Nella concezione cosmogonica di Tore, per i viventi sono importanti tre elementi: il Sole, la Terra e la Luna, perché:

a) il Sole è il maschio, illumina ogni cosa, contiene in sé il seme e feconda la Terra. Per Tore e per tutti quelli come lui, il Sole è il Grande Padre, il megalite ritto che svetta sulla rocca desolata di Badisco. Il Sole è caldo, giallo e pungente. È possessore dell’oistros (pungiglione).

b) la Terra è la femmina, ingoia tutte le cose, contiene il ventre, entro cui si feconda il mondo e nasce la vita. Per Tore, e per tutti quelli come lui, la Terra è la Grande Madre, il megalite piatto che sta nascosto sull’altra rocca di Badisco, quella dove crescono gli ulivi. La Terra è fredda, grigia e dolce. È penetrata dal Sole. La regione (o sub-regione che dir si voglia) Salento è la Grande Madre di qui, come pure Grande Madre è la Grotta Diversale, che qui, nello specifico territoriale, è la Grotta dei Cervi di Badisco (9000-6000 anni).  In essa campeggia la Grande Madre Tridattile, raffigurata con due enormi seni ed un evidente ventre gravido, attorniata da due figure: un capride e un bovide.
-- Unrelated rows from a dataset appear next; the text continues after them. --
(** * The flash-log preload shim ([utils/ld-preload-flash-harness/path-mapping.c])

    A shallow embedding of the three hooked entry points [fopen64], [fwrite]
    and [truncate], of the helper [endswith] and of the global [fake_log],
    together with the properties of the shim that its description states.

    The source is taken with [DEBUG] defined as [false], as it is written:
    a [DBG(...)] statement is [if (false) {...}] and does nothing. *)

From Stdlib Require Import ZArith Lia Strings.Byte Strings.String.
From stdpp Require Import base decidable option list gmap.

#[local] Open Scope Z_scope.

(** ** C values *)

#[global] Instance byte_eq_dec : EqDecision byte := Byte.byte_eq_dec.

(** A [const char*] (or the [const void*] handed to [fwrite]).  [None] is the
    null pointer.  [Some s] points at an object whose bytes, from the pointed
    byte on, are [s]; the byte after the last one of [s] is the terminating
    zero that C requires of a string, so that [s] may or may not hold zero
    bytes of its own. *)
Definition cptr : Type := option (list byte).

(** The unsigned value of a [char], as [strncmp] compares it. *)
Definition uchar (c : byte) : Z := Z.of_N (Byte.to_N c).

(** The byte at the head of a string; reading at the end yields the
    terminator. *)
Definition peek (s : list byte) : byte :=
  match s with
  | [] => x00
  | c :: _ => c
  end.

(** [strlen]: the number of bytes before the first zero byte.  A length is a
    [nat]: no object has the [2^64] bytes at which a [size_t] would wrap. *)
Fixpoint strlen (s : list byte) : nat :=
  match s with
  | [] => O
  | c :: s' => if decide (c = x00) then O else S (strlen s')
  end.

(** The C string a pointer denotes: the bytes before the first zero.  This is
    what the [%s] conversion of [fprintf] formats. *)
Definition c_str (s : list byte) : list byte := take (strlen s) s.

(** [strncmp]: compares at most [n] characters, stops after a zero byte, and
    yields the difference of the first two characters that differ. *)
Fixpoint strncmp (s1 s2 : list byte) (n : nat) : Z :=
  match n with
  | O => 0
  | S n' =>
      let c1 := peek s1 in
      let c2 := peek s2 in
      if decide (c1 = c2)
      then if decide (c1 = x00) then 0 else strncmp (tail s1) (tail s2) n'
      else uchar c1 - uchar c2
  end.

(** [int endswith(const char* haystack, const char* needle)] *)
Definition endswith (haystack needle : cptr) : Z :=
  match haystack, needle with
  | Some h, Some n =>
      let haystack_len := strlen h in
      let needle_len := strlen n in
      (* needle_len > haystack_len *)
      if decide (haystack_len < needle_len)%nat then 0
      else
        (* haystack + haystack_len - needle_len *)
        if decide (strncmp (drop (haystack_len - needle_len) h) n needle_len = 0)
        then 1 else 0
  | _, _ => -1
  end.

(** [const char* PATH_ENDING] *)
Definition PATH_ENDING : cptr :=
  Some (list_byte_of_string ".macromedia/Flash_Player/Logs/flashlog.txt").


(** ** Machine integers *)

(** [size_t] is 64 bits wide: arithmetic is modulo [2^64]. *)
Definition to_size_t (z : Z) : Z := z mod 2 ^ 64.

(** Conversion to the 32-bit [int]. *)
Definition to_int (z : Z) : Z := (z + 2 ^ 31) mod 2 ^ 32 - 2 ^ 31.

(** A [FILE*] is the address of a [FILE] object; the null pointer is [0]. *)
Definition NULL : Z := 0.

(** The literal ["/dev/null"] of [fopen64]. *)
Definition dev_null : cptr := Some (list_byte_of_string "/dev/null").

(** ** The C library under the shim *)

(** What the shim calls and reads below itself, over the state [OS] that
    glibc and the kernel own (file system, open streams, the buffer of
    [stdout]).  The first three fields are the function pointers that
    [init_preload] obtains with [dlsym(RTLD_NEXT, ...)], each with the type its
    typedef gives it: [orig_fopen_func_type], [orig_fwrite_func_type] (whose
    value is an [int]) and [orig_truncate_func_type] (whose length is an
    [int]).  Every function returns its C result and the next state. *)
Class Glibc (OS : Type) := {
  glibc_fopen64 : cptr → cptr → OS → Z * OS;
  glibc_fwrite : cptr → Z → Z → Z → OS → Z * OS;
  glibc_truncate : cptr → Z → OS → Z * OS;
  (** [fprintf(stdout, "%s", s)], on the bytes that [%s] formats *)
  stdout_fprintf_s : list byte → OS → Z * OS;
  (** [fflush(stdout)] *)
  stdout_fflush : OS → Z * OS;
  (** [stream->_fileno]; [None] when [stream] is not the address of a [FILE]
      object *)
  FILE_fileno : Z → OS → option Z;
}.

(** The two places of [fopen64] that call [glibc_fopen64]; the log of calls
    records at which of them an open was made. *)
Inductive site : Set :=
  | Site_discard      (* glibc_fopen64("/dev/null", flags) *)
  | Site_passthrough. (* glibc_fopen64(pathname, flags) *)

(** A call that the shim made into the C library, with its result. *)
Inductive event : Type :=
  | Ev_fopen64 (s : site) (path flags : cptr) (ret : Z)
  | Ev_fwrite (ptr : cptr) (size nmemb : Z) (stream : Z) (ret : Z)
  | Ev_truncate (path : cptr) (length : Z) (ret : Z)
  | Ev_fprintf_stdout (s : list byte) (ret : Z)
  | Ev_fflush_stdout (ret : Z).

(** An event that is not an open made at the discard site. *)
Definition other_site (ev : event) : Prop :=
  ∀ path flags r, ev ≠ Ev_fopen64 Site_discard path flags r.

(** ** The process *)

(** The state of the process as the shim sees it: its global
    [FILE* fake_log], the state of the C library, and the calls made into the
    library so far (oldest first). *)
Record process (OS : Type) : Type := Process {
  fake_log : Z;
  os : OS;
  calls : list event;
}.
Arguments Process {OS} _ _ _.
Arguments fake_log {OS} _.
Arguments os {OS} _.
Arguments calls {OS} _.

(** Code of the shim: a state transformer that may go wrong ([None]: a null
    or dangling pointer is dereferenced). *)
Definition M (OS A : Type) : Type := process OS → option (A * process OS).

#[global] Instance M_ret {OS} : MRet (M OS) := λ A a p, Some (a, p).
#[global] Instance M_bind {OS} : MBind (M OS) := λ A B f m p,
  match m p with
  | Some (a, p') => f a p'
  | None => None
  end.

(** A hooked call as the host program makes it. *)
Inductive hooked_call : Type :=
  | Call_fopen64 (pathname flags : cptr)
  | Call_fwrite (ptr : cptr) (size nmemb : Z) (stream : Z)
  | Call_truncate (pathname : cptr) (length : Z).

Section shim.

Context {OS : Type} `{!Glibc OS}.

Definition get_fake_log : M OS Z := λ p, Some (fake_log p, p).

Definition set_fake_log (v : Z) : M OS unit := λ p,
  Some ((), Process v (os p) (calls p)).

(** A library call: run it on the library's state and log it. *)
Definition libcall (f : OS → Z * OS) (ev : Z → event) : M OS Z := λ p,
  let '(r, o) := f (os p) in
  Some (r, Process (fake_log p) o (calls p ++ [ev r])).

(** [stream->_fileno] *)
Definition deref_fileno (stream : Z) : M OS Z := λ p,
  match FILE_fileno stream (os p) with
  | Some d => Some (d, p)
  | None => None
  end.

(** [fprintf(stdout, "%s", (const char* ) ptr)]; the [%s] of a null pointer
    is undefined. *)
Definition fprintf_stdout_s (ptr : cptr) : M OS Z :=
  match ptr with
  | Some s => libcall (stdout_fprintf_s (c_str s)) (Ev_fprintf_stdout (c_str s))
  | None => λ _, None
  end.

(** [FILE* fopen64(const char *pathname, const char* flags)] *)
Definition fopen64 (pathname flags : cptr) : M OS Z :=
  if decide (endswith pathname PATH_ENDING = 1) then
    r ← libcall (glibc_fopen64 dev_null flags)
                (Ev_fopen64 Site_discard dev_null flags);
    set_fake_log r;;
    get_fake_log
  else
    libcall (glibc_fopen64 pathname flags)
            (Ev_fopen64 Site_passthrough pathname flags).

(** [int truncate(const char* pathname, __off_t length)], compiled when
    [HOOK_TRUNCATE] is defined.  The pointer [glibc_truncate] takes an
    [int], to which [length] is converted. *)
Definition truncate (pathname : cptr) (length : Z) : M OS Z :=
  if decide (endswith pathname PATH_ENDING = 1) then
    mret 0
  else
    libcall (glibc_truncate pathname (to_int length))
            (Ev_truncate pathname (to_int length)).

(** [fake_log != 0 && stream->_fileno == fake_log->_fileno] *)
Definition is_fake_log (stream : Z) : M OS bool :=
  fl ← get_fake_log;
  if decide (fl ≠ NULL) then
    a ← deref_fileno stream;
    b ← deref_fileno fl;
    mret (bool_decide (a = b))
  else mret false.

(** [size_t fwrite(const void* ptr, size_t size, size_t nmemb, FILE* stream)].
    The value of [glibc_fwrite], an [int], is converted to the [size_t]
    that [fwrite] returns. *)
Definition fwrite (ptr : cptr) (size nmemb : Z) (stream : Z) : M OS Z :=
  sink ← is_fake_log stream;
  if sink : bool then
    fprintf_stdout_s ptr;;
    libcall stdout_fflush Ev_fflush_stdout;;
    mret (to_size_t (size * nmemb))
  else
    r ← libcall (glibc_fwrite ptr size nmemb stream)
                (Ev_fwrite ptr size nmemb stream);
    mret (to_size_t r).

Definition exec (c : hooked_call) : M OS Z :=
  match c with
  | Call_fopen64 pathname flags => fopen64 pathname flags
  | Call_fwrite ptr size nmemb stream => fwrite ptr size nmemb stream
  | Call_truncate pathname length => truncate pathname length
  end.

(** What the host program does, one step at a time: a hooked call, with its
    result, or anything else (closing or reading a stream, calling another
    function of the library), which changes the library's state only. *)
Inductive action : Type :=
  | Hooked (c : hooked_call) (r : Z)
  | Other.

Inductive step : process OS → action → process OS → Prop :=
  | step_hooked c p r p' :
      exec c p = Some (r, p') → step p (Hooked c r) p'
  | step_other p o :
      step p Other (Process (fake_log p) o (calls p)).

Inductive steps : process OS → list action → process OS → Prop :=
  | steps_nil p : steps p [] p
  | steps_cons p a p' acts p'' :
      step p a p' → steps p' acts p'' → steps p (a :: acts) p''.

(** The process when the library has been loaded: [FILE* fake_log = 0]. *)
Definition loaded (p : process OS) : Prop :=
  fake_log p = NULL ∧ calls p = [].

(** An open of a path with the configured ending that yields a stream. *)
Definition successful_matching_open (a : action) : Prop :=
  ∃ pathname flags r,
    a = Hooked (Call_fopen64 pathname flags) r ∧
    endswith pathname PATH_ENDING = 1 ∧ r ≠ NULL.

(** The result of the latest open made at the discard site of [fopen64],
    null when there is none. *)
Definition last_discard (cs : list event) : Z :=
  foldl (λ acc ev,
           match ev with
           | Ev_fopen64 Site_discard _ _ r => r
           | _ => acc
           end) NULL cs.

(** [fake_log] holds the result of the latest open made at the discard
    site of [fopen64] (null before the first one), and every open made
    there is an open of ["/dev/null"]. *)
Definition fake_log_from_discard (p : process OS) : Prop :=
  fake_log p = last_discard (calls p) ∧
  ∀ path flags r,
    Ev_fopen64 Site_discard path flags r ∈ calls p → path = dev_null.

End shim.

(** How a call moved the log from [p] to [p']: by printing to [stdout] and
    flushing it and nothing else, or by one call of [glibc_fwrite]. *)
Definition redirected {OS} (p p' : process OS) : Prop :=
  ∃ s r1 r2,
    calls p' = calls p ++ [Ev_fprintf_stdout s r1; Ev_fflush_stdout r2].

Definition passed_through {OS} (ptr : cptr) (size nmemb stream : Z)
    (p p' : process OS) : Prop :=
  ∃ r, calls p' = calls p ++ [Ev_fwrite ptr size nmemb stream r].

(** A hooked open of a path with the configured ending, whatever it
    yields. *)
Definition matching_open (a : action) : Prop :=
  ∃ pathname flags r,
    a = Hooked (Call_fopen64 pathname flags) r ∧
    endswith pathname PATH_ENDING = 1.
Grande Madre è ancora la “Pietra della fecondità” di Terenzano di Marina di san Giovanni (Ugento) e Grandi Madri Salentine sono le due Statuine Salentine paleolitiche della Grotta delle Veneri di Parabita, anch’esse raffigurate con grandi seni e grandi bacini.

c) la Luna è androgina, e sta a guardare l’amore che fanno il Sole e la Terra quando fecondano la vita. Per Tore e per tutti quelli come lui, la Luna è la Dèa Bianca, il ragno che tesse tutte le tele del mondo, degli uomini e delle donne, e che è presente e nascosto in ogni angolo del Salento. La Luna non ha temperatura, è bianca e trama di notte.

Questa concezione del mondo di Tore Greco sta alla base degli umani che vivono il Salento non come loro eccezionalità ma come loro specificità, contraddistinta questa anche dal fenomeno del tarantismo, che qui, piuttosto che altrove, trova radici ancestrali profondissime. I fenomeni, che per simpateticità si comparano al tarantismo salentino in altri luoghi, sono solamente similari ad esso. Ecco perché in Salento, piuttosto che altrove, di tanto in tanto, il fenomeno risorge spontaneamente dalle sue ceneri, rimodellandosi sugli usi e costumi del momento, trovando sempre nuove forme espressive. La notte della taranta di Melpignano è la sua ultima e nuova forma espressiva. Un ottimo contributo alla comprensione del fenomeno è venuto nel corso del 2004 da un’opera letteraria e di fantasia, un romanzo, scritto da Salvatore Tuma, Il cembalo della luna, per le edizioni Capone di Cavallino.